Work instructions: Would you give all of the records again, exactly as they read?

Supplied records:
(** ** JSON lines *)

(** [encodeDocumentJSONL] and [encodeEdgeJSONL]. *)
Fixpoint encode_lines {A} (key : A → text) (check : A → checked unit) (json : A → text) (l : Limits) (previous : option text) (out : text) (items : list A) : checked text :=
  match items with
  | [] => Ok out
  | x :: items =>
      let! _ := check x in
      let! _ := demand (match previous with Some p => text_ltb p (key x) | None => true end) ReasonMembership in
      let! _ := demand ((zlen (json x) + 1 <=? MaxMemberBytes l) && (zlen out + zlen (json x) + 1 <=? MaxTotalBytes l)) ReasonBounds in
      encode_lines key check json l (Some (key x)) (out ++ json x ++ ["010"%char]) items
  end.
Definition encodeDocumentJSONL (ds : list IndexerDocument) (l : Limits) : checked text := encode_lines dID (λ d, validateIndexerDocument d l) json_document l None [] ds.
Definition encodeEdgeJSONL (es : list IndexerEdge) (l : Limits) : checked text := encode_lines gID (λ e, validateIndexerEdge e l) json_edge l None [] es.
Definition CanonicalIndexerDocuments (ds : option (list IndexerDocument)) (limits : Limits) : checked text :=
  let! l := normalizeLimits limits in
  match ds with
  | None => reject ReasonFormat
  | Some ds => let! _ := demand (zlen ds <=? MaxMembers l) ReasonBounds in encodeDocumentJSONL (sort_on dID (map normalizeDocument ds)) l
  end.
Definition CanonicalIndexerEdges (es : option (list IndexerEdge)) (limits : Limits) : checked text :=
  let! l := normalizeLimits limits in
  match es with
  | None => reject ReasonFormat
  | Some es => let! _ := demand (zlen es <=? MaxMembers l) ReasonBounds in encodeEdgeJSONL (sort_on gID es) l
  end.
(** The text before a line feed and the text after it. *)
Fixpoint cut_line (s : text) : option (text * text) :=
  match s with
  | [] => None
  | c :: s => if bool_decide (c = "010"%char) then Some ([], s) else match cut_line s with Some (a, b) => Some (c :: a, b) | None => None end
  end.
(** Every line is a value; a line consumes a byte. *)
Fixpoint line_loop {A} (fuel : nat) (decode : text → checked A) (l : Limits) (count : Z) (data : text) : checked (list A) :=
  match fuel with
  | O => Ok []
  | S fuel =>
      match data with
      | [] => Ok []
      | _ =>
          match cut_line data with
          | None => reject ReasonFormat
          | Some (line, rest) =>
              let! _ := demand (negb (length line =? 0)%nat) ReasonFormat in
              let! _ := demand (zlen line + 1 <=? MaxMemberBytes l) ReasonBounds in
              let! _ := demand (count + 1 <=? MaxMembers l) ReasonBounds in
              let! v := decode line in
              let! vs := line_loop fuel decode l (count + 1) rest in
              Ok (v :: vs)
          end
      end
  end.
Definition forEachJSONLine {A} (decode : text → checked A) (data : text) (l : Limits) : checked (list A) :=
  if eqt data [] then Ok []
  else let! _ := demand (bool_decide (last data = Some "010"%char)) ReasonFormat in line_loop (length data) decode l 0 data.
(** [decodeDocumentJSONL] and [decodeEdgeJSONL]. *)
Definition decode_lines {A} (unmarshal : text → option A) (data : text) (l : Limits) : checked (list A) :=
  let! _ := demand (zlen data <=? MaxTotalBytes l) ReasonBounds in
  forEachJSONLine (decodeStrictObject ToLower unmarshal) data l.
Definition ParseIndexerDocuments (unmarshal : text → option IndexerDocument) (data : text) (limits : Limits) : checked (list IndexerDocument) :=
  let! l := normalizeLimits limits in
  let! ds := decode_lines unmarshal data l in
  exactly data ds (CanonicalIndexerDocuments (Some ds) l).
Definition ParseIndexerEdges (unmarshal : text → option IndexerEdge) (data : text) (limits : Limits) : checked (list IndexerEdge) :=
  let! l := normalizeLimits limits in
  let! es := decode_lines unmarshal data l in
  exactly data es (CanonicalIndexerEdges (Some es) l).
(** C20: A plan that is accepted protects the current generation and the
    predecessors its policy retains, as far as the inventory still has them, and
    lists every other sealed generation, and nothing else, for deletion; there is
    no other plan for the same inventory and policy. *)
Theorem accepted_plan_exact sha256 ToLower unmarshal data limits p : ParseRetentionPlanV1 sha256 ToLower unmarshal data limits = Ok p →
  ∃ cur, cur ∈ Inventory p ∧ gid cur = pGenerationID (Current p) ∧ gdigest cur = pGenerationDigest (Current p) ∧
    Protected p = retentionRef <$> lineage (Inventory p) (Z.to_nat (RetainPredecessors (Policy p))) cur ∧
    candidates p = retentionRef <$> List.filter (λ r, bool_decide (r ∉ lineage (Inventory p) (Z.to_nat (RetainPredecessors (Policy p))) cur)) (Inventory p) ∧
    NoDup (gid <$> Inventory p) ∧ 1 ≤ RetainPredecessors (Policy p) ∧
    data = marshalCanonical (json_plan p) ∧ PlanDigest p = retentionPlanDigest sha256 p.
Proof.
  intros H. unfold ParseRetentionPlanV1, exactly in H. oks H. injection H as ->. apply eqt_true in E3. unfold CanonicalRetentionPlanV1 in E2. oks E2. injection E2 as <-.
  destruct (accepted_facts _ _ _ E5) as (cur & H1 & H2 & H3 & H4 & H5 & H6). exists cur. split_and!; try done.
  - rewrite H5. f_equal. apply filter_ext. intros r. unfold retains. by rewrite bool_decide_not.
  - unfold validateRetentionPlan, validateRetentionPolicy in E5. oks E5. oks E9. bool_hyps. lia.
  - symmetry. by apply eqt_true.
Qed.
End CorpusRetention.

Written solution:
(** ** JSON lines *)

(** [encodeDocumentJSONL] and [encodeEdgeJSONL]. *)
Fixpoint encode_lines {A} (key : A → text) (check : A → checked unit) (json : A → text) (l : Limits) (previous : option text) (out : text) (items : list A) : checked text :=
  match items with
  | [] => Ok out
  | x :: items =>
      let! _ := check x in
      let! _ := demand (match previous with Some p => text_ltb p (key x) | None => true end) ReasonMembership in
      let! _ := demand ((zlen (json x) + 1 <=? MaxMemberBytes l) && (zlen out + zlen (json x) + 1 <=? MaxTotalBytes l)) ReasonBounds in
      encode_lines key check json l (Some (key x)) (out ++ json x ++ ["010"%char]) items
  end.
Definition encodeDocumentJSONL (ds : list IndexerDocument) (l : Limits) : checked text := encode_lines dID (λ d, validateIndexerDocument d l) json_document l None [] ds.
Definition encodeEdgeJSONL (es : list IndexerEdge) (l : Limits) : checked text := encode_lines gID (λ e, validateIndexerEdge e l) json_edge l None [] es.
Definition CanonicalIndexerDocuments (ds : option (list IndexerDocument)) (limits : Limits) : checked text :=
  let! l := normalizeLimits limits in
  match ds with
  | None => reject ReasonFormat
  | Some ds => let! _ := demand (zlen ds <=? MaxMembers l) ReasonBounds in encodeDocumentJSONL (sort_on dID (map normalizeDocument ds)) l
  end.
Definition CanonicalIndexerEdges (es : option (list IndexerEdge)) (limits : Limits) : checked text :=
  let! l := normalizeLimits limits in
  match es with
  | None => reject ReasonFormat
  | Some es => let! _ := demand (zlen es <=? MaxMembers l) ReasonBounds in encodeEdgeJSONL (sort_on gID es) l
  end.
(** The text before a line feed and the text after it. *)
Fixpoint cut_line (s : text) : option (text * text) :=
  match s with
  | [] => None
  | c :: s => if bool_decide (c = "010"%char) then Some ([], s) else match cut_line s with Some (a, b) => Some (c :: a, b) | None => None end
  end.
(** Every line is a value; a line consumes a byte. *)
Fixpoint line_loop {A} (fuel : nat) (decode : text → checked A) (l : Limits) (count : Z) (data : text) : checked (list A) :=
  match fuel with
  | O => Ok []
  | S fuel =>
      match data with
      | [] => Ok []
      | _ =>
          match cut_line data with
          | None => reject ReasonFormat
          | Some (line, rest) =>
              let! _ := demand (negb (length line =? 0)%nat) ReasonFormat in
              let! _ := demand (zlen line + 1 <=? MaxMemberBytes l) ReasonBounds in
              let! _ := demand (count + 1 <=? MaxMembers l) ReasonBounds in
              let! v := decode line in
              let! vs := line_loop fuel decode l (count + 1) rest in
              Ok (v :: vs)
          end
      end
  end.
Definition forEachJSONLine {A} (decode : text → checked A) (data : text) (l : Limits) : checked (list A) :=
  if eqt data [] then Ok []
  else let! _ := demand (bool_decide (last data = Some "010"%char)) ReasonFormat in line_loop (length data) decode l 0 data.
(** [decodeDocumentJSONL] and [decodeEdgeJSONL]. *)
Definition decode_lines {A} (unmarshal : text → option A) (data : text) (l : Limits) : checked (list A) :=
  let! _ := demand (zlen data <=? MaxTotalBytes l) ReasonBounds in
  forEachJSONLine (decodeStrictObject ToLower unmarshal) data l.
Definition ParseIndexerDocuments (unmarshal : text → option IndexerDocument) (data : text) (limits : Limits) : checked (list IndexerDocument) :=
  let! l := normalizeLimits limits in
  let! ds := decode_lines unmarshal data l in
  exactly data ds (CanonicalIndexerDocuments (Some ds) l).
Definition ParseIndexerEdges (unmarshal : text → option IndexerEdge) (data : text) (limits : Limits) : checked (list IndexerEdge) :=
  let! l := normalizeLimits limits in
  let! es := decode_lines unmarshal data l in
  exactly data es (CanonicalIndexerEdges (Some es) l).
(** C20: A plan that is accepted protects the current generation and the
    predecessors its policy retains, as far as the inventory still has them, and
    lists every other sealed generation, and nothing else, for deletion; there is
    no other plan for the same inventory and policy. *)
Theorem accepted_plan_exact sha256 ToLower unmarshal data limits p : ParseRetentionPlanV1 sha256 ToLower unmarshal data limits = Ok p →
  ∃ cur, cur ∈ Inventory p ∧ gid cur = pGenerationID (Current p) ∧ gdigest cur = pGenerationDigest (Current p) ∧
    Protected p = retentionRef <$> lineage (Inventory p) (Z.to_nat (RetainPredecessors (Policy p))) cur ∧
    candidates p = retentionRef <$> List.filter (λ r, bool_decide (r ∉ lineage (Inventory p) (Z.to_nat (RetainPredecessors (Policy p))) cur)) (Inventory p) ∧
    NoDup (gid <$> Inventory p) ∧ 1 ≤ RetainPredecessors (Policy p) ∧
    data = marshalCanonical (json_plan p) ∧ PlanDigest p = retentionPlanDigest sha256 p.
Proof.
  intros H. unfold ParseRetentionPlanV1, exactly in H. oks H. injection H as ->. apply eqt_true in E3. unfold CanonicalRetentionPlanV1 in E2. oks E2. injection E2 as <-.
  destruct (accepted_facts _ _ _ E5) as (cur & H1 & H2 & H3 & H4 & H5 & H6). exists cur. split_and!; try done.
  - rewrite H5. f_equal. apply filter_ext. intros r. unfold retains. by rewrite bool_decide_not.
  - unfold validateRetentionPlan, validateRetentionPolicy in E5. oks E5. oks E9. bool_hyps. lia.
  - symmetry. by apply eqt_true.
Qed.
End CorpusRetention.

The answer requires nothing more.